### [Entries supplied]
(* ===== verification/Prelude.v ===== *)
(** * Josefine: a verification development

    Josefine is a Kafka-compatible message broker whose cluster state is
    replicated with a variant of Raft over a block chain (the Rust crate under
    [src/src]).  A node runs four tasks: the event loop, which owns the Raft
    state machine ([raft/server.rs]); the driver, which applies committed blocks
    to the application ([raft/fsm.rs]); and the tasks that send to and receive
    from the peers ([raft/tcp.rs]).  Inputs of the event loop are ticks, messages
    of peers, the node's own outgoing messages and requests of clients; it
    applies commands to a [RaftHandle], a follower, candidate or leader, which
    sends messages to the peers and instructions to the driver.

    ** Modelling

    Definitions are shallow: a Rust function is a Rocq function.  A function that
    returns [Result] or can panic returns an [outcome] (value, error or panic);
    a method of the state machine that also sends, asks the clock or draws a
    random number is a computation of the state-and-outcome monad [SM World]
    (abbreviated [M]): messages and instructions sent before a failure stay
    sent.  [&mut self] is state passing.  A [u64] is a [Z] with explicit overflow
    (the build profile is the parameter [Build]); byte strings are lists of
    bytes; a [HashMap] or [HashSet] is a [gmap] or [gset], and where the order of
    iteration could show, its irrelevance is a theorem.  Code that is not part of
    the repository is a parameter: sled and bincode ([Storage.Sled],
    [Storage.Bincode], with their documented laws and an executable instance that
    satisfies them), the clock, the random generator and the file system
    ([Raft.Env]), UUIDs and the liveness of clients ([Server.ServerEnv]), the
    length-delimited codec, the broadcast channel and [try_join!] of tokio
    ([Framing.LengthCodec], [Runtime.Broadcast], [Start.TryJoin]), the JSON of the messages
    ([Connection.MessageJson]), the Kafka protocol crate ([Kafka.KafkaDecoders],
    [Kafka.KafkaProtocol]), the settings of the config crate, the arguments and
    what the operating system answers at the start ([Start]), the randomness, the
    disks, the turns of the connections to other brokers and the value of a wait that
    does not end ([Broker.BrokerEnv], [never]), and the application ([Fsm.Fsm], the program's own
    trait).  Where theorems rely on laws of these, the laws are classes with an
    instance that is computed with in the witnesses.

    ** Files

    - [Prelude]: outcomes, the monad, weakest preconditions, machine integers,
      the tactic [inv_run], shared lemmas.
    - [Bytes]: big-endian integers and the lexicographic order of byte strings.
    - [Storage]: the interfaces of sled and bincode and their laws.
    - [Chain] ([raft/chain.rs]): the chain of blocks in the store, the block tree
      it refines, ranges, the walk to the genesis block, compaction.
    - [Rpc] ([raft/rpc.rs], types of [raft/mod.rs]): messages and commands.
    - [Election] ([raft/election.rs]), [Progress] ([raft/progress.rs]),
      [Config] ([raft/config.rs]).
    - [Raft] ([raft/mod.rs]): state, roles, base methods, the effects of a node;
      the judgement [does], which bounds the messages a computation sends.
    - [Leader], [Candidate], [Follower] ([raft/leader.rs] and so on): every
      command handler; [Handle]: the dispatch of [RaftHandle] and the two
      handlers of the candidate that go through the follower.
    - [Fsm] ([raft/fsm.rs]): the driver.  [Tcp] ([raft/tcp.rs]): distribution of
      messages to the queues of the peers.  [Server] ([raft/server.rs]): the event loop turn by
      turn, and a node as a step relation over loop, driver and channels.  A node whose
      event fails stops with the state and the chain from before that event: what the
      event had already written to its database is not represented, and theorems about
      failed nodes speak of them so.
    - [Runtime] ([util.rs], [main.rs], [lib.rs]): shutdown handles, the tasks of a
      process, which work, fail and look at their handles in any order, and Ctrl-C.
    - [Client] ([raft/client.rs]): proposals of clients, against a running node
      whose tasks take turns in any order.
    - [Framing]: reading a stream in frames, whatever pieces it arrives in.
      [Connection] ([raft/tcp.rs]): the tasks that connect and write to a peer,
      and those that accept and read.
    - [Kafka] ([kafka/]): the codecs of server and client, their errors and the
      client's connection.  [Gateway] ([broker/tcp.rs]): the connection of a
      Kafka client.  [Frontend] ([broker/server.rs]): all connections of a broker
      and its message loop, interleaved.  [Settling]: its turns come to an end.
      [Session]: a client, its connection and the broker it is connected to, the
      client of another broker too.
    - [Log] ([broker/log/]): entries, index, segments and the log of a partition.
    - [Store] ([broker/state/], [broker/fsm.rs]): the metadata store and the
      broker's state machine, an instance of [Fsm.Fsm].
    - [Broker] ([broker/mod.rs], [broker/handler/]): the request handlers over
      store and replicas, the calls to other brokers with the client of [Kafka], and
      the dispatch of requests; Raft is the interface [RaftClient] with its laws.
    - [Service] ([lib.rs]): the interface discharged by a node: broker and Raft
      as [run] wires them.  [EndToEnd]: one call from the client through broker and
      Raft to the store and back.
    - [Start] ([lib.rs], [config.rs], [main.rs], the servers and
      [tests/josefine.rs]): the configuration, the start of the servers and the
      end of a process, the clusters of the integration tests.
    - [RaftTests], [BrokerTests]: the unit tests of the repository as programs over
      these definitions.  [IntegrationTests] ([tests/josefine.rs]): the integration
      tests, with any schedule of the tasks.
    - [Invariants]: what one node may do on any command: messages, votes, roles.
    - [Cluster]: the cluster as a transition system over [Server.node_step].
    - [Replication], [FollowerLog]: the data plane of leader and follower.
    - [Agreement]: the blocks of all nodes of a cluster.  [Line], [Lineage]: stores
      that hold a line of blocks, and what each command does to it; [Consensus]:
      the invariant of a cluster over them; [Replicated]: what follows for the state
      machines; [Requests]: where the proposals of clients go; [Answers]: what
      follows for the clients.
    - [SingleNode]: from timeout to answer on one node.
    - [StateMachine]: driver and leader together.
    - [Roles]: timers, votes, queued requests, restarts.
    - [Demo]: the concrete instance the witnesses run on.

    ** Theorems

    - Safety of the cluster ([Cluster]): in every run, whatever is delayed,
      repeated, reordered or lost and whichever nodes stop, one node at most ever
      acts as leader, followers agree on it, a node votes for one candidate, and
      the votes a candidate counts were cast.  The invariant is per node
      ([node_inv]) and rests on [Invariants.handle_step], which covers every
      command on every role, and on [Election.quorum_meet].  Nodes that stop are
      not restarted in these runs: [Roles.restart_forgets_vote] shows why.
    - Agreement ([Agreement]): in the same runs, started on empty databases, no
      two nodes store or apply different blocks under one id ([blocks_agree]), and
      every database stays well typed ([database_typed]).  The invariant says
      where a node's blocks come from: its own appends under new ids if it leads,
      else blocks the one leader sent.
    - Consensus ([Replicated], [Answers]): in the same runs there is one log of which
      every node stores an initial part; every block up to the commit of any node
      is on a majority ([committed_on_majority]); every state machine is in the
      state an initial part of the log leads to, up to the commit on a leader and
      one block short of it elsewhere, where the last committed block waits for the
      next commit ([replicated_state_machine]); and every answer to a client is the
      result of a block of that log which holds the client's own proposal, and
      comes once ([answers_own_requests]).  The invariant
      ([Consensus.line_inv]) rests on [Lineage], which states for every command on
      every role what is stored, committed, handed over and sent.
    - Storage: [append], [extend] and [commit] refine the block tree, a commit
      survives reopening, ranges are exact, the head leads back to the genesis
      block.
    - Replication: a leader applies exactly the committed blocks in order
      ([leader_applies_committed]), the application's state is the fold over them
      ([state_follows_commit]), the committed index is the newest block of a
      majority and never goes back, blocks sent to a follower are the next ones,
      a follower stores and confirms them, and a heartbeat is specified on every
      branch.
    - Service: a single node leads after finitely many ticks
      ([single_node_leads]); in any interleaving of its tasks its clients see the
      state machine given their proposals one at a time
      ([single_node_linearizable]), and all of them are answered once the queues
      are empty ([single_node_completes]); [propose_exact] is what a client is
      told on every branch.  [topic_created_through_raft] composes the parts:
      from the start of the server to the topic in the store;
      [topic_created_over_wire] adds the client and its connection: the response
      that is written names the topic as the store has it, and the caller gets what
      the client's codec makes of it.
    - Several brokers: creating a topic stores it, but the handler returns only if all
      peers confirm ([create_topic_stores]), and a peer that is a broker of this
      program never does ([peer_blocks_creation]).
    - Connections: what reaches a peer are messages addressed to it, signed, in
      order and without duplicates, whatever breaks ([network_fifo],
      [delivered_was_sent], which is what [Cluster.arrives] assumes of the
      network); the receiving task merges connections without mixing them; how a
      stream is cut does not matter ([pieces_irrelevant]); one broken connection ends
      the process ([broken_connection_stops_node]).
    - Kafka: requests round-trip when the versions of header and
      message agree, responses reach their callers when the callers number their
      requests, every connection of a broker is answered in order whatever the
      others do ([connections_in_order]), and every request that has arrived is
      answered within three turns each ([requests_answered]).  Together: in any interleaving of client,
      connection and broker an answer is the response to the caller's own request
      ([call_answered_end_to_end]), and a call on a broker that is not busy
      completes ([call_completes]).
    - Start and end of a process: [run_exact], how it ends with its six tasks;
      [ctrl_c_exact], which tasks a Ctrl-C reaches and ends; [managed_consistent], the clusters
      of the integration tests are consistent in the sense the safety of the
      cluster assumes.
    - Tests: [raft_tests_pass] and [broker_tests_pass] run the unit tests of the
      repository against the model, with the conditions on their surroundings they
      turn out to need.  [create_topic_never_passes] and [versions_test_passes] do
      so for the integration tests, over all schedules.
    - Broker: writes to the log of a partition append as long as they fit one segment
      ([log_writes_append]; the next one panics, [rollover_panics]), its index is exact for one
      entry; the store and its transitions refine three maps
      ([transition_refines]) and follow the applied blocks
      ([broker_follows_log]); topics are created with a consistent assignment,
      metadata is answered from the topics and partitions on every branch, produced batches are appended.
    - Errors: what the model shows to go wrong is stated as theorems too, each
      named in its doc comment (compaction, restart, the leader's tick after a
      commit, repeated vote requests, dropped requests and others).

    ** Bounds and fuel

    Loops of the program are folds over lists, so nothing needs fuel but [walk],
    for which the number of the head is shown to be enough, and
    [Framing.read_loop], whose fuel is the length of the input: every frame takes
    at least one byte.  The turns in which a broker settles are bounded by
    [Settling.work], three for each request and one for the server.  Block ids are below [Chain.id_limit] (0x63 * 2^56): above
    it an eight-byte id would sort after the key of the commit entry.  Theorems
    about a store assume [chain_wf], which a fresh store has and every operation
    preserves, and the laws of a store without I/O errors; the safety of the
    cluster assumes neither, and [Agreement] the laws only.

    ** Not modelled

    Sockets themselves, and the adapters of [raft/tcp.rs] that poll them; the
    scheduler of tokio (its choices are the order of the steps); logging
    ([log_command], the spans); the parsing of arguments and configuration files by
    their crates; the encoding of JSON and of Kafka messages by theirs.  A handler that
    waits for ever has the outcome [never], a failure: what follows it is not meant to be
    what the code does.  Runs of a cluster do not restart a node
    that stopped ([Roles.restart_forgets_vote]).  That a node keeps the promises of
    [RaftClient] is shown for a cluster of one: in a larger one
    [Replication.leader_tick_fails] stands in the way of progress, so that for it
    only what is answered is shown to be right ([Answers]), not that it is answered. *)
From Stdlib Require Export ZArith Lia Strings.Byte.
From stdpp Require Export sorting.
From stdpp Require Export base strings countable gmap list.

### [Problem requirements]
Which lines above include "clock"? Show each of them by copying it.

### [Expected answer]
    a method of the state machine that also sends, asks the clock or draws a
    satisfies them), the clock, the random generator and the file system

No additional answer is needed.